Later I was on my knees helping her put on her shoes when she prayed aloud, "Lord if you could send me some help I'd sure be grateful."
I always have to repress my urge to reply, "What am I, chopped liver???" (Wikipedia says that chopped liver was once served exclusively as a side dish, and tended to be overlooked; thus the origin of the phrase).
We are making wrenchingly emotional decisions on my mother's behalf as we work to prepare her for nursing home care, and of late I've emerged from my devotion time each morning still in a "Lord help me" frame of mind. Mom's obliviousness to the ways the Lord helps her through me is due to her Alzheimer's disease, but I wonder what I might use as an excuse?
This morning, though, I had a change of heart. Fresh from my mother's lack of awareness of my efforts on her behalf, it occurred to me that I treat God in the same way. And so I prayed, "Lord, open my eyes to the ways you help me."

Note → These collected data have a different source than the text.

(** The document returned for a record named [playerName]. *)
Definition playerDocument (timestamp : string) (player : PlayerResponse)
  (playerName : string) (theme : TypstTheme) (cfg : Config) (label : string)
  : string :=
  let flags := typstFlags player cfg in
  let panels := panels player theme cfg in
  tpl [ "#set page(";
        "  width: 450pt,";
        "  height: auto,";
        "  margin: (x: 14pt, y: 14pt),";
        "  fill: " ++ pageBg theme;
        ")";
        EmptyString;
        "#set text(";
        "  font: (" ++ dq ++ fontFamily theme ++ dq ++ ", " ++ dq ++ "Noto Sans CJK SC"
          ++ dq ++ ", " ++ dq ++ "Microsoft YaHei" ++ dq ++ "),";
        "  size: 11pt,";
        "  fill: " ++ textColor theme ++ ",";
        "  lang: " ++ dq ++ "zh" ++ dq;
        ")";
        EmptyString;
        "#align(center)[";
        "  #block(";
        "    fill: " ++ headerFill theme ++ ",";
        "    stroke: 2pt + " ++ headerStroke theme ++ ",";
        "    radius: 6pt,";
        "    inset: 10pt,";
        "    width: 100%";
        "  )[";
        "    #text(size: 16pt, weight: " ++ dq ++ "bold" ++ dq ++ ", fill: "
          ++ headerText theme ++ ")[";
        "      " ++ escapeTypstText label ++ " 👤 " ++ escapeTypstText playerName;
        "    ]";
        "    " ++ (if (0 <? length flags)%nat
                   then "#h(8pt) #text(size: 11pt, fill: " ++ headerText theme ++ ")["
                          ++ join flags " " ++ "]"
                   else EmptyString);
        "  ]";
        "]";
        EmptyString;
        "#v(8pt)";
        EmptyString;
        join panels (nl ++ nl ++ "#v(6pt)" ++ nl ++ nl);
        EmptyString;
        "#v(8pt)";
        EmptyString;
        "#align(center)[";
        "  #text(size: 8pt, fill: " ++ statsText theme ++ ")[";
        "    Generated by serverinfo-rest-client · " ++ escapeTypstText timestamp;
        "  ]";
        "]";
        EmptyString ].

(** [timestamp] is what [new Date().toLocaleString('zh-CN')] returns when
    the function is entered: the function reads the wall clock, and the
    reading is an input here. *)
Definition generateTypstCode (timestamp : string) (player : option PlayerResponse)
  (queryName : string) (theme : TypstTheme) (cfg : Config) (label : string)
  : string :=
  match player with
  | Some p =>
      match name p with
      | Some ((String _ _) as playerName) =>
          playerDocument timestamp p playerName theme cfg label
      | _ => notFoundDocument timestamp queryName theme label
      end
  | None => notFoundDocument timestamp queryName theme label
  end.

End Formatters.

(** ** player.ts: the action of the [player] command

    The action awaits the REST client, the shared renderer and the
    rasteriser.  They are collaborators of this file: each is a
    transformer of an abstract world that returns a value or throws. *)

(** An [Error] object, as far as the code reads it. *)
Record JsError : Type := {
  error_name : string;
  message : string
}.

(** [`${err}`], that is [Error.prototype.toString] *)
Definition errorToString (e : JsError) : string :=
  match error_name e, message e with
  | EmptyString, msg => msg
  | n, EmptyString => n
  | n, msg => n ++ ": " ++ msg
  end.

Inductive nullish : Type :=
| js_null
| js_undefined.

(** [`${v}`] *)
Definition nullishText (v : nullish) : string :=
  match v with
  | js_null => "null"
  | js_undefined => "undefined"
  end.

(** What a [throw] or a rejected promise carries: an [Error] object, or
    [null] or [undefined].  A [catch] clause receives the value as it is;
    the clauses of this code read [err.message] or [error.name] from it,
    which throws a [TypeError] on [null] and on [undefined].  (A primitive
    or an object without these two strings is not modelled.) *)
Inductive thrown : Type :=
| ErrorObject (e : JsError)
| Nullish (v : nullish).

Coercion ErrorObject : JsError >-> thrown.

(** [`${err}`] in a [catch] clause *)
Definition thrownToString (err : thrown) : string :=
  match err with
  | ErrorObject e => errorToString e
  | Nullish v => nullishText v
  end.

(** The [TypeError] of reading the property [key] of [null] or
    [undefined], with the message of V8, the engine of Node.js. *)
Definition propertyTypeError (v : nullish) (key : string) : JsError :=
  {| error_name := "TypeError";
     message := "Cannot read properties of " ++ nullishText v
                  ++ " (reading '" ++ key ++ "')" |}.

Inductive outcome (A : Type) : Type :=
| Returned (a : A)
| Thrown (err : thrown).

Arguments Returned {A} a.
Arguments Thrown {A} err.

Section Command.

Context {host : JsHost}.

Variable World : Type.
Variable Buffer : Type.
Variable Renderer : Type.

Definition Async (A : Type) : Type := World -> outcome A * World.

Definition ret {A : Type} (a : A) : Async A := fun w => (Returned a, w).

Definition bind {A B : Type} (c : Async A) (k : A -> Async B) : Async B :=
  fun w =>
    match c w with
    | (Returned a, w') => k a w'
    | (Thrown e, w') => (Thrown e, w')
    end.

(** [try { c } catch (err) { handler }] *)
Definition tryCatch {A : Type} (c : Async A) (handler : thrown -> Async A)
  : Async A :=
  fun w =>
    match c w with
    | (Returned a, w') => (Returned a, w')
    | (Thrown e, w') => handler e w'
    end.

Notation "x <- c ;; k" := (bind c (fun x => k))
  (at level 61, c at next level, right associativity).

(** [apiClient.get<PlayerResponse>(endpoint, { name })] *)
Variable apiClient_get : string -> string -> Async (option PlayerResponse).
(** [getTypstRenderer(ctx, cfg, logger)] *)
Variable getTypstRenderer : Config -> Async Renderer.
(** [renderer.toPng(typstCode, scale)] *)
Variable toPng : Renderer -> string -> number -> Async Buffer.
(** [buildTypstTheme(cfg)] *)
Variable buildTypstTheme : Config -> TypstTheme.
(** [new Date().toLocaleString('zh-CN')] *)
Variable clock : World -> string.
Variable logger_warn : string -> World -> World.
Variable logger_error : string -> World -> World.

Definition warn (msg : string) : Async unit :=
  fun w => (Returned tt, logger_warn msg w).

Definition error (msg : string) : Async unit :=
  fun w => (Returned tt, logger_error msg w).

(** [err.message] and [error.name] on a caught value: [field] is the
    property of an [Error] object and [key] its name. *)
Definition readProperty (field : JsError -> string) (key : string) (err : thrown)
  : Async string :=
  fun w =>
    match err with
    | ErrorObject e => (Returned (field e), w)
    | Nullish v => (Thrown (propertyTypeError v key), w)
    end.

Inductive h : Type :=
| h_text (content : string)
| h_image (data : Buffer) (mime : string)
| h_quote (id : string).

Inductive Reply : Type :=
| ReplyText (content : string)
| ReplyElements (results : list h)
(** [h('', children)] *)
| ReplyFragment (children : list h).

(** The [typst-image] branch of the loop body, with its own [try]. *)
Definition renderTypstImage (data : option PlayerResponse) (name : string)
  (cfg : Config) (label : string) (results : list h) : Async (list h) :=
  tryCatch
    (renderer <- getTypstRenderer cfg ;;
     let theme := buildTypstTheme cfg in
     typstCode <- (fun w =>
       (Returned (generateTypstCode (clock w) data name theme cfg label), w)) ;;
     pngBuffer <- toPng renderer typstCode (typstRenderScale cfg) ;;
     ret (app results [h_image pngBuffer "image/png"]))
    (fun err =>
       _ <- warn ("Typst 渲染失败: " ++ thrownToString err) ;;
       err_message <- readProperty message "message" err ;;
       ret (app results [h_text ("[Typst 渲染失败: " ++ err_message ++ "]")])).

(** [for (const mode of modes) { ... }] *)
Fixpoint forModes (modes : list OutputMode) (data : option PlayerResponse)
  (name : string) (cfg : Config) (label : string) (results : list h)
  : Async (list h) :=
  match modes with
  | [] => ret results
  | mode :: rest =>
      results <-
        match mode with
        | text => ret (app results [h_text (formatTextOutput data name cfg label)])
        | typst_image => renderTypstImage data name cfg label results
        end ;;
      forModes rest data name cfg label results
  end.

Definition playerAction (cfg : Config) (prefix label : string)
  (session_messageId : option string) (options_mode : option string)
  (name : option string) : Async Reply :=
  if negb (truthy name) then
    ret (ReplyText ("❌ 请指定玩家名称，例如: " ++ prefix ++ ".player Steve"))
  else
    let name := orElse name EmptyString in
    tryCatch
      (data <- apiClient_get "/player" name ;;
       let modes := resolveOutputModes options_mode cfg in
       results <- forModes modes data name cfg label [] ;;
       if quoteCommandReplies cfg && truthy session_messageId
       then ret (ReplyFragment
                   (h_quote (orElse session_messageId EmptyString) :: results))
       else ret (ReplyElements results))
      (fun err =>
         _ <- error ("查询玩家失败: " ++ thrownToString err) ;;
         err_message <- readProperty message "message" err ;;
         ret (ReplyText ("❌ 查询玩家失败: " ++ err_message))).

(** The note that stands in for an image that could not be rendered. *)
Definition failureNote (err : JsError) : h :=
  h_text ("[Typst 渲染失败: " ++ message err ++ "]").


(** The reply the action builds from the results. *)
Definition replyOf (cfg : Config) (session_messageId : option string)
  (results : list h) : Reply :=
  if quoteCommandReplies cfg && truthy session_messageId
  then ReplyFragment (h_quote (orElse session_messageId EmptyString) :: results)
  else ReplyElements results.

End Command.

(** ** index.ts: colours and the theme *)

(** Drops the white space at the head of a string, the bytes in reading
    order. *)
Fixpoint skipWhite (l : list ascii) : list ascii :=
  match l with
  | [] => []
  | c :: r1 =>
      if isWhite1 c then skipWhite r1
      else
        match r1 with
        | [] => l
        | b :: r2 =>
            if isWhite2 c b then skipWhite r2
            else
              match r2 with
              | [] => l
              | a :: r3 => if isWhite3 c b a then skipWhite r3 else l
              end
        end
  end.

A little while later I knocked over a pitcher that was half full of water. A thick, white hand towel just happened to be on the table next to the pitcher, and I grabbed it and easily cleaned up the spill before the flow reached the table's edge. I had cleaned up almost all of the water before the realization dawned: I'd been helped! One might even say the Lord knew I was going to need that towel and provided for me ahead of time. So before I cleaned the last little puddle, I snapped the photo above. I was able to stop myself before I uttered a resigned "Lord help me," and instead I prayed, "Lord, thank you for this towel!"
An expectation of the Lord's present, practical help is a marker of faith in His ability to supply all our needs. Sometimes it isn't our circumstances that need changed, but our perspectives. If we look for the ways God has helped us, we will find them, because God is indeed our help.
Father, please open our eyes to Your provision. Thank You for being our help!